Go through the data below and copy each line where the word "reference" occurs.

Records contained in a dataset:
..............................

(** * Guided local search for the CVRP: cost evaluator and cross-exchange

    A shallow embedding of [kgls/datastructure/cost_evaluator.py] and
    [kgls/local_search/operator_cross_exchange.py], together with the part
    of the Python runtime they rely on ([float], [round], [heapq], [sorted],
    insertion-ordered [dict]).

    Conventions.
    - Python [int] is [Z]; Python [float] is IEEE binary64, i.e. Rocq's
      primitive [float] (same format, same round-to-nearest-even).
      [math.pow] is the one operation that goes through the C library
      without a correctly rounded result; what the library returns is a
      parameter ([Libm]).
    - A Python object reference is a [ref]; objects live in total stores
      ([node_at], [route_at]) because a Python reference never dangles.
    - A raised exception is [None]; a function that can raise returns an
      [option].  Loops that Python runs with [while] take a [fuel] argument
      and return [None] when it runs out. *)

From Stdlib Require Import ZArith Floats Lia Sorted.
From stdpp Require Import gmap list.

Set Warnings "-inexact-float".
Open Scope Z_scope.

(* ===================================================================== *)
(** * Part I: the Python runtime                                          *)
(* ===================================================================== *)

(** ** Numbers *)

(** A value that is dynamically an [int] or a [float]. *)
Inductive pynum :=
  | PyInt (z : Z)
  | PyFloat (f : float).

(** [float(z)]: nearest binary64, ties to even; [OverflowError] when the
    integer is too large. *)
Definition py_float_of_int (z : Z) : option float :=
  let f := SF2Prim (binary_normalize prec emax z 0 false) in
  if is_infinity f then None else Some f.

Definition py_to_float (v : pynum) : option float :=
  match v with
  | PyInt z => py_float_of_int z
  | PyFloat f => Some f
  end.

(** Nearest integer to [m / 2^k], ties to the even one. *)
Definition round_half_even_shift (m : Z) (k : positive) : Z :=
  let d := 2 ^ Zpos k in
  let q := m / d in
  let r := m mod d in
  if 2 * r <? d then q
  else if d <? 2 * r then q + 1
  else if Z.even q then q else q + 1.

(** [round(f)] with one argument: an [int], ties to even; [ValueError] on a
    NaN and [OverflowError] on an infinity. *)
Definition py_round (f : float) : option Z :=
  match Prim2SF f with
  | S754_zero _ => Some 0
  | S754_finite s m e =>
      let v := match e with
               | Z0 => Zpos m
               | Zpos p => Zpos m * 2 ^ Zpos p
               | Zneg p => round_half_even_shift (Zpos m) p
               end in
      Some (if s then - v else v)
  | S754_infinity _ | S754_nan => None
  end.

(** [int(f)]: truncation towards zero. *)
Definition py_int_of_float (f : float) : option Z :=
  match Prim2SF f with
  | S754_zero _ => Some 0
  | S754_finite s m e =>
      let v := match e with
               | Z0 => Zpos m
               | Zpos p => Zpos m * 2 ^ Zpos p
               | Zneg p => Zpos m / 2 ^ Zpos p
               end in
      Some (if s then - v else v)
  | S754_infinity _ | S754_nan => None
  end.

(** [a / b] on two [int]s: the correctly rounded quotient.  The quotient is
    computed with at least 55 significant bits and a sticky bit, and then
    rounded once to binary64. *)
Definition py_int_truediv (a b : Z) : option float :=
  if b =? 0 then None
  else if a =? 0 then Some (if b <? 0 then neg_zero else zero)
  else
    let A := Z.abs a in
    let B := Z.abs b in
    let k := Z.max 0 (Z.log2 B + 56 - Z.log2 A) in
    let q := (A * 2 ^ k) / B in
    let sticky := if (A * 2 ^ k) mod B =? 0 then 0 else 1 in
    let m := 2 * q + sticky in
    let neg := xorb (a <? 0) (b <? 0) in
    let f := SF2Prim (binary_normalize prec emax (if neg then - m else m) (- k - 1) false) in
    if is_infinity f then None else Some f.

(** [a / b] in general; [ZeroDivisionError] on a zero divisor. *)
Definition py_truediv (a b : pynum) : option float :=
  match a, b with
  | PyInt x, PyInt y => py_int_truediv x y
  | _, _ =>
      x ← py_to_float a;
      y ← py_to_float b;
      if is_zero y then None else Some (x / y)%float
  end.

Definition py_add (a b : pynum) : option pynum :=
  match a, b with
  | PyInt x, PyInt y => Some (PyInt (x + y))
  | _, _ => x ← py_to_float a; y ← py_to_float b; Some (PyFloat (x + y)%float)
  end.

Definition py_sub (a b : pynum) : option pynum :=
  match a, b with
  | PyInt x, PyInt y => Some (PyInt (x - y))
  | _, _ => x ← py_to_float a; y ← py_to_float b; Some (PyFloat (x - y)%float)
  end.

Definition py_abs (a : pynum) : pynum :=
  match a with
  | PyInt x => PyInt (Z.abs x)
  | PyFloat f => PyFloat (abs f)
  end.

(** The C library behind [math.pow].  CPython hands a finite [x] to the
    platform's [pow(x, 2.0)], whose last bit the C standard leaves open:
    the result need not be the correctly rounded square.  What is used of
    it is that the sign of [x] does not matter, as for every even integer
    exponent, and that [pow(0.0, 2.0)] is [0.0] (C99, F.10.4.4). *)
Class Libm := {
  libm_pow2 : float -> float;
  libm_pow2_abs : forall x, libm_pow2 (abs x) = libm_pow2 x;
  libm_pow2_zero : libm_pow2 0 = 0%float
}.

(** [math.pow(x, 2)]: a NaN and an infinity are answered without the C
    library (a NaN by itself, an infinity by the positive infinity); for a
    finite [x] the result of the C library is returned when it is finite,
    and a NaN or an infinity there raises [ValueError] or
    [OverflowError]. *)
Definition math_pow2 {libm : Libm} (x : float) : option float :=
  if is_nan x then Some x
  else if is_infinity x then Some infinity
  else
    let r := libm_pow2 x in
    if is_finite r then Some r else None.

(** [math.sqrt(x)]; [ValueError] on a negative argument. *)
Definition math_sqrt (x : float) : option float :=
  if (x <? 0)%float then None else Some (sqrt x).

(** [sum] of floats, started at the [int] 0, added left to right. *)
Definition py_sum_floats (l : list float) : option pynum :=
  foldl (fun acc x => a ← acc; py_add a (PyFloat x)) (Some (PyInt 0)) l.

(** ** Loops that may raise *)

Fixpoint foldlM {A B : Type} (f : B -> A -> option B) (b : B) (l : list A) : option B :=
  match l with
  | [] => Some b
  | x :: l' => b' ← f b x; foldlM f b' l'
  end.

(** ** Lists *)

(** [l[i]] with Python's negative indices; [IndexError] outside. *)
Definition py_list_get {A : Type} (l : list A) (i : Z) : option A :=
  let n := Z.of_nat (length l) in
  if (0 <=? i) && (i <? n) then l !! Z.to_nat i
  else if (- n <=? i) && (i <? 0) then l !! Z.to_nat (n + i)
  else None.

(** [sorted]: a stable sort that only uses [<].  For a strict weak order
    the stable result is unique, so insertion from the right gives the
    list Python's merge sort gives. *)
Section Sorted.
Context {A : Type} (lt : A -> A -> bool).

Fixpoint insert_stable (x : A) (l : list A) : list A :=
    match l with
    | [] => [x]
    | y :: l' => if lt y x then y :: insert_stable x l' else x :: y :: l'
    end.

Definition py_sorted (l : list A) : list A := foldr insert_stable [] l.
End Sorted.

(** ** Insertion-ordered dictionaries *)

(** A [dict] whose iteration order the code relies on: an association list
    in insertion order, with one entry per key. *)
Section PyDict.
Context {K V : Type} `{EqDecision K}.

Fixpoint dict_get (k : K) (d : list (K * V)) : option V :=
    match d with
    | [] => None
    | (k', v) :: d' => if decide (k' = k) then Some v else dict_get k d'
    end.

  (** [d[k] = v]: an existing key keeps its place. *)
Fixpoint dict_set (k : K) (v : V) (d : list (K * V)) : list (K * V) :=
    match d with
    | [] => [(k, v)]
    | (k', v') :: d' =>
        if decide (k' = k) then (k', v) :: d' else (k', v') :: dict_set k v d'
    end.

Definition dict_keys (d : list (K * V)) : list K := d.*1.
Definition dict_items (d : list (K * V)) : list (K * V) := d.
End PyDict.

(** ** heapq *)

(** [(pos - 1) >> 1] and [2*pos + 1]. *)
Definition parent_pos (pos : nat) : nat := ((pos - 1) / 2)%nat.
Definition child_pos (pos : nat) : nat := (2 * pos + 1)%nat.
Arguments parent_pos : simpl never.
Arguments child_pos : simpl never.

(** The binary heap of Python's [heapq] on a list, for elements compared
    with [lt] (their [__lt__]). *)
Section Heapq.
Context {A : Type} (lt : A -> A -> bool).

  (** The loop of [_siftdown]: [newitem] travels from [pos] towards
      [startpos] while it is smaller than its parent.  [pos] decreases at
      every step, so [fuel = pos] is never exhausted before the loop ends
      by itself. *)
Fixpoint siftdown_loop (fuel : nat) (heap : list A) (startpos pos : nat) (newitem : A)
    : list A :=
    match fuel with
    | O => <[pos := newitem]> heap
    | S fuel' =>
        if bool_decide (startpos < pos)%nat then
          let parentpos := parent_pos pos in
          match heap !! parentpos with
          | Some parent =>
              if lt newitem parent
              then siftdown_loop fuel' (<[pos := parent]> heap) startpos parentpos newitem
              else <[pos := newitem]> heap
          | None => <[pos := newitem]> heap
          end
        else <[pos := newitem]> heap
    end.

Definition _siftdown (heap : list A) (startpos pos : nat) : list A :=
    match heap !! pos with
    | Some newitem => siftdown_loop pos heap startpos pos newitem
    | None => heap
    end.

  (** The loop of [_siftup]: the smaller child moves up until [pos] is a
      leaf.  Returns the list and the leaf reached. *)
Fixpoint siftup_loop (fuel : nat) (heap : list A) (pos : nat) : list A * nat :=
    match fuel with
    | O => (heap, pos)
    | S fuel' =>
        let endpos := length heap in
        let childpos := child_pos pos in
        if bool_decide (childpos < endpos)%nat then
          let rightpos := (childpos + 1)%nat in
          let childpos' :=
            match heap !! childpos, heap !! rightpos with
            | Some c, Some r => if negb (lt c r) then rightpos else childpos
            | _, _ => childpos
            end in
          match heap !! childpos' with
          | Some child => siftup_loop fuel' (<[pos := child]> heap) childpos'
          | None => (heap, pos)
          end
        else (heap, pos)
    end.

Definition _siftup (heap : list A) (pos : nat) : list A :=
    match heap !! pos with
    | Some newitem =>
        let '(heap', leaf) := siftup_loop (length heap) heap pos in
        _siftdown (<[leaf := newitem]> heap') pos leaf
    | None => heap
    end.

Definition heappush (heap : list A) (item : A) : list A :=
    _siftdown (heap ++ [item]) 0 (length heap).

  (** [heappop]: [IndexError] on an empty heap. *)
Definition heappop (heap : list A) : option (A * list A) :=
    match last heap with
    | None => None
    | Some lastelt =>
        let heap' := removelast heap in
        match heap' with
        | [] => Some (lastelt, [])
        | returnitem :: _ => Some (returnitem, _siftup (<[0%nat := lastelt]> heap') 0)
        end
    end.

  (** [heapify]: [_siftup] at [n/2 - 1], ..., [0]. *)
Definition heapify (x : list A) : list A :=
    foldl _siftup x (rev (seq 0 (length x / 2))).
End Heapq.
(** C6 (as the code has it).  At the end of every epoch a batch of
    [round(train_num / 3)] fresh samples is drawn, that is the floor of
    [(train_num + 1) / 3]; its loss is computed by [ResidualLoss] on the
    parameters the mini-batch steps left, and that loss is the entry
    appended to [validate_loss]; validating changes neither the
    parameters nor the optimizer's step count. *)
Theorem validation_batch_rounded (epoch : nat) (st st1 : run E) :
  epoch_body E a dl epoch st = Ok st1 ->
  exists st_tr acc,
    train_batches E a dl epoch 0 (epoch_batches E dl st)
                  (epoch_start E a dl epoch st) 0 = Ok (st_tr, acc)
    /\ let n := Z.to_nat (py_round (inject_Z (Z.of_nat (train_num a)) / 3)) in
       let xv := fst (sample_one_batch E (self st_tr) n (-1) (gen st_tr)) in
       length xv = n
       /\ validate_loss (self st1)
          = validate_loss (self st)
            ++ [ResidualLoss E (self st_tr) xv (forward E (self st_tr) xv)]
       /\ parameters (self st1) = parameters (self st_tr)
       /\ opt_steps st1 = opt_steps st_tr
       /\ n = ((train_num a + 1) / 3)%nat.
Proof.
  intros H.
  destruct (epoch_body_records _ _ _ H) as (st_tr & acc & tr & Htr & Hend & _).
  exists st_tr, acc. split; [exact Htr|]. intros n xv.
  destruct (train_batches_keeps _ _ _ _ _ _ _ Htr) as ((_ & K2 & _) & _).
  destruct (epoch_start_keeps epoch st) as (_ & S2 & _).
  destruct (epoch_end_records _ _ _ _ Hend)
    as (tr' & _ & _ & R2 & _ & _ & _ & R6 & R7).
  split; [apply sample_one_batch_length|].
  split; [rewrite R2, K2, S2; reflexivity|].
  split; [exact R7|]. split; [exact R6|].
  apply validate_num_closed.
Qed.

Lemma epochs_append (remaining : nat) :
  forall epoch st st',
    epochs E a dl remaining epoch st = Ok st' ->
    exists tr va l2,
      train_loss (self st') = train_loss (self st) ++ tr
      /\ validate_loss (self st') = validate_loss (self st) ++ va
      /\ L2_loss (self st') = L2_loss (self st) ++ l2
      /\ length va = length tr
      /\ length l2 = (if compute_L2_loss a then length tr else 0)%nat
      /\ (length tr <= remaining)%nat.
Proof.
  induction remaining as [|r IH]; intros epoch st st' H.
  - cbn in H. injection H as <-. exists [], [], [].
    rewrite !app_nil_r. repeat split; cbn; try lia.
    now destruct (compute_L2_loss a).
  - cbn [epochs] in H.
    apply bind_Ok in H. destruct H as (st1 & Hbody & H).
    apply bind_Ok in H. destruct H as ([stop st2] & Hstop & H).
    apply stopping_rule_self in Hstop.
    destruct (epoch_body_records _ _ _ Hbody)
      as (_ & _ & tr & _ & _ & _ & Ht & (va & Hv) & HL & _).
    assert (HL' : exists l2, L2_loss (self st1) = L2_loss (self st) ++ l2
                             /\ length l2 = (if compute_L2_loss a then 1 else 0)%nat).
    { destruct (compute_L2_loss a).
      - destruct HL as [e He]. now exists [e].
      - exists []. now rewrite app_nil_r. }
    destruct HL' as (l2 & Hl & Hl2).
    destruct stop.
    + injection H as <-. rewrite Hstop.
      exists [tr], [va], l2. repeat split; try assumption; cbn; lia.
    + apply IH in H. destruct H as (tr' & va' & l2' & A1 & A2 & A3 & A4 & A5 & A6).
      rewrite Hstop in A1, A2, A3.
      exists (tr :: tr'), (va :: va'), (l2 ++ l2').
      rewrite A1, A2, A3, Ht, Hv, Hl, <- !app_assoc.
      repeat split; cbn [length app]; try lia.
      rewrite length_app, Hl2, A5. now destruct (compute_L2_loss a).
Qed.

End TrainingFacts.

(* ------------------------------------------------------------------ *)
(** ** Whole runs *)

Section RunFacts.

Variable E : Collaborators.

..............................

Task result:
    - A Python object reference is a [ref]; objects live in total stores
      ([node_at], [route_at]) because a Python reference never dangles.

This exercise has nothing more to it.